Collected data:
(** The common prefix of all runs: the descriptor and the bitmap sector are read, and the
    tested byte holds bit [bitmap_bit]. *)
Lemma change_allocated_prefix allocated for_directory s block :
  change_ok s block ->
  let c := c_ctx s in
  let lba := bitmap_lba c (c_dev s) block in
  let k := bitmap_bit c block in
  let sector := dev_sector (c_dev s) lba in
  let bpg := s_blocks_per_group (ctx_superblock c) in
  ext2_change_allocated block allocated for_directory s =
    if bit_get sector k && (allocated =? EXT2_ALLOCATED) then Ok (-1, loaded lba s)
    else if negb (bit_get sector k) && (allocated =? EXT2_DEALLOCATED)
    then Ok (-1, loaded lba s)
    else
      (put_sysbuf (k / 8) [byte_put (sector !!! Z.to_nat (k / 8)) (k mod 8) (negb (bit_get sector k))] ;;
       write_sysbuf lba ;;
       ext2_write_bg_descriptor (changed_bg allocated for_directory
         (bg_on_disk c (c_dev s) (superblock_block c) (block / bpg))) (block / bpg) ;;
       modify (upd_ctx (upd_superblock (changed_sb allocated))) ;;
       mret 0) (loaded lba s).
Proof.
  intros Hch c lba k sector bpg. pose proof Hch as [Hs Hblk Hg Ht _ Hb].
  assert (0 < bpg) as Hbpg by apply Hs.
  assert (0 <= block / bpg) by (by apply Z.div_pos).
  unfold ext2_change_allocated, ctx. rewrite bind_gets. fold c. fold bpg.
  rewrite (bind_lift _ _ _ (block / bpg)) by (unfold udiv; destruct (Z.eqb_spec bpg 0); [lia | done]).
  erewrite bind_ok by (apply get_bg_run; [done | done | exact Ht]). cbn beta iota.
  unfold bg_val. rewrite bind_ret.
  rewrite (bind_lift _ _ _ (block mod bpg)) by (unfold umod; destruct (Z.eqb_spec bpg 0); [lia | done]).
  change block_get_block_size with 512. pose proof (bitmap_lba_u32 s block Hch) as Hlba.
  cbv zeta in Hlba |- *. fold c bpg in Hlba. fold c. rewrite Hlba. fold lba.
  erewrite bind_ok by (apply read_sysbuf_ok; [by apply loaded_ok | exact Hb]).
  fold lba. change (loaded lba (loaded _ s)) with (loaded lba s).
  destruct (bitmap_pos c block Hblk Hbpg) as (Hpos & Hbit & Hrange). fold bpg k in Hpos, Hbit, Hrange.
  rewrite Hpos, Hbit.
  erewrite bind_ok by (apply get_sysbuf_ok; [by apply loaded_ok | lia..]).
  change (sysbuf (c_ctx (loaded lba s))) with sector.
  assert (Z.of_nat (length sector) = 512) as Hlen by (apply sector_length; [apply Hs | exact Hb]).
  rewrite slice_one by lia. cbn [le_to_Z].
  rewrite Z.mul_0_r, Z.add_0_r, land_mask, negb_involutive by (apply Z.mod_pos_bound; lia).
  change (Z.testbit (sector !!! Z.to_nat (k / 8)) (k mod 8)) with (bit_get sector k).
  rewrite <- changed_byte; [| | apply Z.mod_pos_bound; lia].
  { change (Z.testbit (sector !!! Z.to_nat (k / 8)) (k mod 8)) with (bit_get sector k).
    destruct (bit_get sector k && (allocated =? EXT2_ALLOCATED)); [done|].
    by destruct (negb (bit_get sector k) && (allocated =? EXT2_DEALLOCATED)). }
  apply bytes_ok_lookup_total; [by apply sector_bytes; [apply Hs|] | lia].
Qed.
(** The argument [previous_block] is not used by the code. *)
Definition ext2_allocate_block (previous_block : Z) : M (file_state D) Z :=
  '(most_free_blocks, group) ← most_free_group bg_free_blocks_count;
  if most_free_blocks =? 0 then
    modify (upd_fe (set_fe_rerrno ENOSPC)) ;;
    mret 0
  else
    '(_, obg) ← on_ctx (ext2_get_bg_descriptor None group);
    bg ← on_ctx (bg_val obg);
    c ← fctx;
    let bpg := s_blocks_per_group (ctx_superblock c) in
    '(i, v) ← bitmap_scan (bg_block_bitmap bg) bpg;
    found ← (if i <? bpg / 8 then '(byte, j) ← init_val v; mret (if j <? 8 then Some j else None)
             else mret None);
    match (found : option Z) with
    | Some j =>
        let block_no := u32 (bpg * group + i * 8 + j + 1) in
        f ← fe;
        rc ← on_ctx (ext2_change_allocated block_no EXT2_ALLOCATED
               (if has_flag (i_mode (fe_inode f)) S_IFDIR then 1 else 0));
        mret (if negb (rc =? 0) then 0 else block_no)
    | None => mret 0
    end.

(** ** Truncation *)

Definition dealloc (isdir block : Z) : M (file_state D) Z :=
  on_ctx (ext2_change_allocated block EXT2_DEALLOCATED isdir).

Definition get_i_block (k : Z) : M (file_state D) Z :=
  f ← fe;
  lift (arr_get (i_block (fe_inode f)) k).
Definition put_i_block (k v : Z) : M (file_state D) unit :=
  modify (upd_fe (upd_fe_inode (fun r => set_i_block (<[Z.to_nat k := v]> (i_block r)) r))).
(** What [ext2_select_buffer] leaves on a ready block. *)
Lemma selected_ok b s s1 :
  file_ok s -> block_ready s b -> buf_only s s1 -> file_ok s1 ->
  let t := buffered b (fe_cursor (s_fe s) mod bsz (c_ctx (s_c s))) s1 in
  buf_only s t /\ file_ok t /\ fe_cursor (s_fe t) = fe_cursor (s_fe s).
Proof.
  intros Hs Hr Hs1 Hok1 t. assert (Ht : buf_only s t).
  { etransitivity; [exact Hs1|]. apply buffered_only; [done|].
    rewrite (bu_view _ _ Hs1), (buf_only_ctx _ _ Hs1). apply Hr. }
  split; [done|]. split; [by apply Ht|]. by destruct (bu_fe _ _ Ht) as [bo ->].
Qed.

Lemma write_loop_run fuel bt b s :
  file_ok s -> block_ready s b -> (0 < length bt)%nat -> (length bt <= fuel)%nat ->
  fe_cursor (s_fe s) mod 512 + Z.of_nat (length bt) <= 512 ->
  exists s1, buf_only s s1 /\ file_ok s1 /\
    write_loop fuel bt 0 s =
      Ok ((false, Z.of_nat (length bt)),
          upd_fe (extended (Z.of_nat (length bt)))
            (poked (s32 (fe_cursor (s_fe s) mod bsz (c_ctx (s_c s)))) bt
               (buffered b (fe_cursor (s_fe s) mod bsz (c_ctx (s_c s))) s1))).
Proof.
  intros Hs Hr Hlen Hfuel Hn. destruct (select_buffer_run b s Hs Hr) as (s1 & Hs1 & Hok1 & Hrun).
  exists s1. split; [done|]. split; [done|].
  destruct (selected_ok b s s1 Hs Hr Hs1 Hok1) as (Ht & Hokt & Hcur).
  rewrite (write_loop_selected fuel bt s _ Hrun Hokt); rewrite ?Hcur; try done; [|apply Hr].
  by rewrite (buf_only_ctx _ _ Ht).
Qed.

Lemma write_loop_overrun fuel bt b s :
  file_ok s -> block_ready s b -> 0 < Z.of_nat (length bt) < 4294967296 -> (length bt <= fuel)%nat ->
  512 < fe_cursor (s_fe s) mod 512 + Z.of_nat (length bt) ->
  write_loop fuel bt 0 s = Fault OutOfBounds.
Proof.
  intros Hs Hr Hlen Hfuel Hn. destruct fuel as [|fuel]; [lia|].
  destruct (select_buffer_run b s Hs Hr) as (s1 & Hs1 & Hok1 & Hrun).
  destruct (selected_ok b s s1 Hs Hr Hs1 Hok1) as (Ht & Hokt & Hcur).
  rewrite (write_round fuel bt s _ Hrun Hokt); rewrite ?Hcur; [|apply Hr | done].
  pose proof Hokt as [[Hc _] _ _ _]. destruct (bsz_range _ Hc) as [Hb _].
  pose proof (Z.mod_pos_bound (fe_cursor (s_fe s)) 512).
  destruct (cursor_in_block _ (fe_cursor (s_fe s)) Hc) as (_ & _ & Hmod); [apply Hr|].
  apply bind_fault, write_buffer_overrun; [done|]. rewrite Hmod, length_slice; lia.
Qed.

==

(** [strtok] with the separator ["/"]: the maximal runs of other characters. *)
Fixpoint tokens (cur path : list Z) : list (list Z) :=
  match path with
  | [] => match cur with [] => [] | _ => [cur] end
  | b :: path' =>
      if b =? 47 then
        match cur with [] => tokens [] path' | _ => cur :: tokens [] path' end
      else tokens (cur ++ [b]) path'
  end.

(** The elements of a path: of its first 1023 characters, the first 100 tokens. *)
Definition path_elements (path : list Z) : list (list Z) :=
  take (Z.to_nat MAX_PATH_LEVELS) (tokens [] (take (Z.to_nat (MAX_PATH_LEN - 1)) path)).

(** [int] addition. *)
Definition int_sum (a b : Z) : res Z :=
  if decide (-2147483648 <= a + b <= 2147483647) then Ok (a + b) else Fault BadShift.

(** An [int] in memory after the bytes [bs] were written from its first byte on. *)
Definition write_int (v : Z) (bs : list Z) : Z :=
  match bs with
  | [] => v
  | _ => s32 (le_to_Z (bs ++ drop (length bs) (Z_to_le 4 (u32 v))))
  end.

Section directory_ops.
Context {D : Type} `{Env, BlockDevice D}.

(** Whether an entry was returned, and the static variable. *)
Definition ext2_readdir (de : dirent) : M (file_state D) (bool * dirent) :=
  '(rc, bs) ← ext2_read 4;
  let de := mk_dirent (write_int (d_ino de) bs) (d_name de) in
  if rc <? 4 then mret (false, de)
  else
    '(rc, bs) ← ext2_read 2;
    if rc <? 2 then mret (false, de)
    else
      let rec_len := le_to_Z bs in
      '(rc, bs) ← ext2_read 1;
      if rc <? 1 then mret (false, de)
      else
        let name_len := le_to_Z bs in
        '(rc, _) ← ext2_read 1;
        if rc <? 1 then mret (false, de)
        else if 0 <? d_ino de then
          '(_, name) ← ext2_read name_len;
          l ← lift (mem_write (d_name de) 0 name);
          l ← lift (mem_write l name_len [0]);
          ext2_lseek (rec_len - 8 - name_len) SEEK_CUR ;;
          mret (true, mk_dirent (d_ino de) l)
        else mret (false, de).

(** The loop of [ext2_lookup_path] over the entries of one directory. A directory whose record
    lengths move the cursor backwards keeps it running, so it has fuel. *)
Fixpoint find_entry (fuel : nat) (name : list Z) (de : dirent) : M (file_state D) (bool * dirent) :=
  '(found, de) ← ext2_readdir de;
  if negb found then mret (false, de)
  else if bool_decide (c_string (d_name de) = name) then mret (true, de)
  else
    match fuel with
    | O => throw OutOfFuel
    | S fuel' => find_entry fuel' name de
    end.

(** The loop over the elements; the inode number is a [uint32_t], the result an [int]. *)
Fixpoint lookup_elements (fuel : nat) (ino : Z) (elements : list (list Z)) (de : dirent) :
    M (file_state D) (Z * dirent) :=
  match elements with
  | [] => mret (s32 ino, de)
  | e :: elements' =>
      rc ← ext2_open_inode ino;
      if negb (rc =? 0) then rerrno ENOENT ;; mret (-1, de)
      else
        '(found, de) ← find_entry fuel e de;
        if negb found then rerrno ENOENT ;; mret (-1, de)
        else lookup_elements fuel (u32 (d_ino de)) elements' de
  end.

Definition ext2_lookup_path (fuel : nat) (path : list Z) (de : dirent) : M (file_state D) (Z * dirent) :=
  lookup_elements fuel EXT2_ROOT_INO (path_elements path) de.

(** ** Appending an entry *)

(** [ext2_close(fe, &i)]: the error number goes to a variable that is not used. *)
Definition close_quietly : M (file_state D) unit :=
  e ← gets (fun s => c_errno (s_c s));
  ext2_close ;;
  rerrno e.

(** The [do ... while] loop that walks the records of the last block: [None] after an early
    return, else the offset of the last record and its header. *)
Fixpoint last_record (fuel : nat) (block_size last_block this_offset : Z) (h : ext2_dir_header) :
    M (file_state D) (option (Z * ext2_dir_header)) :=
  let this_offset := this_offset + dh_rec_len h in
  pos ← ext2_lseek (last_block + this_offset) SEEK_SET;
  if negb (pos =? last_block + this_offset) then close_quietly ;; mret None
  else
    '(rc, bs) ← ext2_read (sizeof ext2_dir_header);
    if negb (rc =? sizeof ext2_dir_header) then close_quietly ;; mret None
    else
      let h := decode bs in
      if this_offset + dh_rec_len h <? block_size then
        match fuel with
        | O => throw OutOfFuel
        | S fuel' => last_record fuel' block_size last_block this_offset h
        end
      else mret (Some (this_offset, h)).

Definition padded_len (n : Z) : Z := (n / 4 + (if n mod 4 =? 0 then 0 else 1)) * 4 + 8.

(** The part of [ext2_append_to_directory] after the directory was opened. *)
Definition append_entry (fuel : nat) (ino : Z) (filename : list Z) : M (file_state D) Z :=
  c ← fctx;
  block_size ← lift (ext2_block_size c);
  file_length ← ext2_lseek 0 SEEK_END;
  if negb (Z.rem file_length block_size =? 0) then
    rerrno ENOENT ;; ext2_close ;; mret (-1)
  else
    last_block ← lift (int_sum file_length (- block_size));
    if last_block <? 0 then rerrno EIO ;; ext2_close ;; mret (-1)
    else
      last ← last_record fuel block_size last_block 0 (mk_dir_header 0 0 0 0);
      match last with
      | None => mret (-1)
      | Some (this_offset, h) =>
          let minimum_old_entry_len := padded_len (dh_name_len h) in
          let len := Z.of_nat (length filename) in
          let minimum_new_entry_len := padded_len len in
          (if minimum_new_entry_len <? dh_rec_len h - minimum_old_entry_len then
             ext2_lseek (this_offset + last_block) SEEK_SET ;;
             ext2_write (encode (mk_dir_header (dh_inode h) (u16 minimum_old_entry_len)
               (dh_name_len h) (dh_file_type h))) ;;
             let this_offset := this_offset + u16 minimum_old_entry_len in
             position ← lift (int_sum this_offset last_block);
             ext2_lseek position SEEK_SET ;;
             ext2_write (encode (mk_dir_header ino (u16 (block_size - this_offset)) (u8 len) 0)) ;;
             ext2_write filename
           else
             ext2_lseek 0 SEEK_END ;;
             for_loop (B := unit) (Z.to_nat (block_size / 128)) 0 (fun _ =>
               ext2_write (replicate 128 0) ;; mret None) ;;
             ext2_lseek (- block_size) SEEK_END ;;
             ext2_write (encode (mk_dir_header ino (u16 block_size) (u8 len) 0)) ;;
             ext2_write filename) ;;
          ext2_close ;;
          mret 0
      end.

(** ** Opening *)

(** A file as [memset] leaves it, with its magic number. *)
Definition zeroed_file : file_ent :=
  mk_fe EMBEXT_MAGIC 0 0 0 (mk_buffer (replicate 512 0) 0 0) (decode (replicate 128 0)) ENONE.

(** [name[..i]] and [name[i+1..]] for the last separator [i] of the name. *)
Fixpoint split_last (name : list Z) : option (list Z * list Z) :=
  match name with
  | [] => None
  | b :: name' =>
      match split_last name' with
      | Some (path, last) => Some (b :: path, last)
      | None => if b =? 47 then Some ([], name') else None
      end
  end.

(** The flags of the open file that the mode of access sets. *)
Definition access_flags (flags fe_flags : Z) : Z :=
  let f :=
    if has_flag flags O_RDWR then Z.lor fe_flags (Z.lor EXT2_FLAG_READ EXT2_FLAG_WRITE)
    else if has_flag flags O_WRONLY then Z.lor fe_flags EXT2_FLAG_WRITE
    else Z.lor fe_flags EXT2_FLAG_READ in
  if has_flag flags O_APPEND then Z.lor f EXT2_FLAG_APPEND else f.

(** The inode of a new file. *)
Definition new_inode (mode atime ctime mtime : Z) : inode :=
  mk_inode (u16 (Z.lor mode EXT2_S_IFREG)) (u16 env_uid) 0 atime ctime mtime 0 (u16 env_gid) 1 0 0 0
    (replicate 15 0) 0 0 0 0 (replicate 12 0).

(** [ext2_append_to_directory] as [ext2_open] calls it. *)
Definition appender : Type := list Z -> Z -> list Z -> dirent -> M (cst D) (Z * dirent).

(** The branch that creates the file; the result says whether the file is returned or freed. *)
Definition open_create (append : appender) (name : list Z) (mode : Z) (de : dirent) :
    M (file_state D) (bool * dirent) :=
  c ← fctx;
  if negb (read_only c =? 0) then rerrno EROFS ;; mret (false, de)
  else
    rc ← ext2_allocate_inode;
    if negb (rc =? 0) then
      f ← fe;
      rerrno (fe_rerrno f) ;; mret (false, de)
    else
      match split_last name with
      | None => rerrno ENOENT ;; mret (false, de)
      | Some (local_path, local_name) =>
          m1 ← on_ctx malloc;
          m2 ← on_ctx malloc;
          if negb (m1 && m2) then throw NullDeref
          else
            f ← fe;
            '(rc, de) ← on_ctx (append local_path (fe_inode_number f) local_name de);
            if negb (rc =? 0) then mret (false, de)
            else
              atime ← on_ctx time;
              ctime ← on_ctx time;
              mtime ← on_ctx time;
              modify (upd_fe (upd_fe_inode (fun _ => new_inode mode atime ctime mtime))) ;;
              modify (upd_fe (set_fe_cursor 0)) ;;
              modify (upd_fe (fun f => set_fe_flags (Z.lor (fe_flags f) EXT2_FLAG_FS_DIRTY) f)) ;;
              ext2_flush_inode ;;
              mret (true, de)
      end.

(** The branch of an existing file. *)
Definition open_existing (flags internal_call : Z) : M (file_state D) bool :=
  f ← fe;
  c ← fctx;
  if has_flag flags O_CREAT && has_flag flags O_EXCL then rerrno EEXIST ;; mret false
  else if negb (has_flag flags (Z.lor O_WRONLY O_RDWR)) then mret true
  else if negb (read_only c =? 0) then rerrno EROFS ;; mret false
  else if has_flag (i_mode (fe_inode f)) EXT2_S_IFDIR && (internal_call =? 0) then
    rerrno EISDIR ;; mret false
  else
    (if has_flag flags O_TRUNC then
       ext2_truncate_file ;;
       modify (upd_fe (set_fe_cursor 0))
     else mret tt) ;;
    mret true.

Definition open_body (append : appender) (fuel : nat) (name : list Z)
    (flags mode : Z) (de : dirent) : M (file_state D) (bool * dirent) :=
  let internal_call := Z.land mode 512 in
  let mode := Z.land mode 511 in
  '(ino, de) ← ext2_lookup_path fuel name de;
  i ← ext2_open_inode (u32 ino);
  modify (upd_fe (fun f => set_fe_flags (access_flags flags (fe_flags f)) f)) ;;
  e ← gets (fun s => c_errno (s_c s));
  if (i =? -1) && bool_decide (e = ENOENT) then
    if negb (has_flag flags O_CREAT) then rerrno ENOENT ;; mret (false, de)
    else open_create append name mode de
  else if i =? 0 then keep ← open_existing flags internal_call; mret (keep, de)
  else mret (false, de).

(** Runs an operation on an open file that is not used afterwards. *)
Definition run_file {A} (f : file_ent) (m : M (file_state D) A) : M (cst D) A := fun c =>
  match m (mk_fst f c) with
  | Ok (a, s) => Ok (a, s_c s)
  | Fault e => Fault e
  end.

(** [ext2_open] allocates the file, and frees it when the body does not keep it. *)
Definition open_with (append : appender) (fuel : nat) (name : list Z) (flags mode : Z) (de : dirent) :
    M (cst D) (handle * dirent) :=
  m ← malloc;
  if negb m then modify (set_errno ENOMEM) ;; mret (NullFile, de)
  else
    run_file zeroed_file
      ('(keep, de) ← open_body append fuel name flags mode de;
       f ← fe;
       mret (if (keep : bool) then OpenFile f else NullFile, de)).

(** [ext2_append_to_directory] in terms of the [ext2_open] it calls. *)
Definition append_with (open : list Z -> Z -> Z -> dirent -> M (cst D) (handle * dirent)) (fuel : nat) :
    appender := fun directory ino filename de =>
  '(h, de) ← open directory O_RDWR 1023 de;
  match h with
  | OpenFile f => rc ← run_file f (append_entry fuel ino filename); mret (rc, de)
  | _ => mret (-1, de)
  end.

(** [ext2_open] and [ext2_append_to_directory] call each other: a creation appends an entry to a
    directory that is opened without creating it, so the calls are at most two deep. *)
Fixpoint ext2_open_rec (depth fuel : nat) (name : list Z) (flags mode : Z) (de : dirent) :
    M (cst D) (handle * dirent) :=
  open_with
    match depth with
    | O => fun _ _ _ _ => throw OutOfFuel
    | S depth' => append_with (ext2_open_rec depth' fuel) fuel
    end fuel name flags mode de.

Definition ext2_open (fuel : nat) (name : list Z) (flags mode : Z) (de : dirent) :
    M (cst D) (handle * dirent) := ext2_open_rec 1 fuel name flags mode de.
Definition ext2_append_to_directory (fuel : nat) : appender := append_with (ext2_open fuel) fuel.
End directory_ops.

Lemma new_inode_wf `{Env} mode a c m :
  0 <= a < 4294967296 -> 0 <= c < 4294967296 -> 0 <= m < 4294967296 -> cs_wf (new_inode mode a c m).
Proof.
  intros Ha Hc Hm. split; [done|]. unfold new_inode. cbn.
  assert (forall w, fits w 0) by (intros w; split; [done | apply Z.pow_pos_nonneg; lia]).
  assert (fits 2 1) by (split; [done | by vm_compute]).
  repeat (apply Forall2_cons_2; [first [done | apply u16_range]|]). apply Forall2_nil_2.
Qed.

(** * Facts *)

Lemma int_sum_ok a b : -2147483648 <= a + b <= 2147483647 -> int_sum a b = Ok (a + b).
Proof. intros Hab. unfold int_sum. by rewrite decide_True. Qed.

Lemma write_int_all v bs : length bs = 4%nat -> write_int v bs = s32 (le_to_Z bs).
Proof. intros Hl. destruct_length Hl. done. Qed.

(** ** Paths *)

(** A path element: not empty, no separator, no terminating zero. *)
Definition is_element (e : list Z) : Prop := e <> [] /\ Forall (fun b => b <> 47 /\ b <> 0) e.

> **ABOUT THIS TASK**
Both end lines included, restate word for word the lines above from the line with "(** The branch that" to the line with "rerrno (fe_rerrno f)", and nothing else.

> **RESPONSE**
(** The branch that creates the file; the result says whether the file is returned or freed. *)
Definition open_create (append : appender) (name : list Z) (mode : Z) (de : dirent) :
    M (file_state D) (bool * dirent) :=
  c ← fctx;
  if negb (read_only c =? 0) then rerrno EROFS ;; mret (false, de)
  else
    rc ← ext2_allocate_inode;
    if negb (rc =? 0) then
      f ← fe;
      rerrno (fe_rerrno f) ;; mret (false, de)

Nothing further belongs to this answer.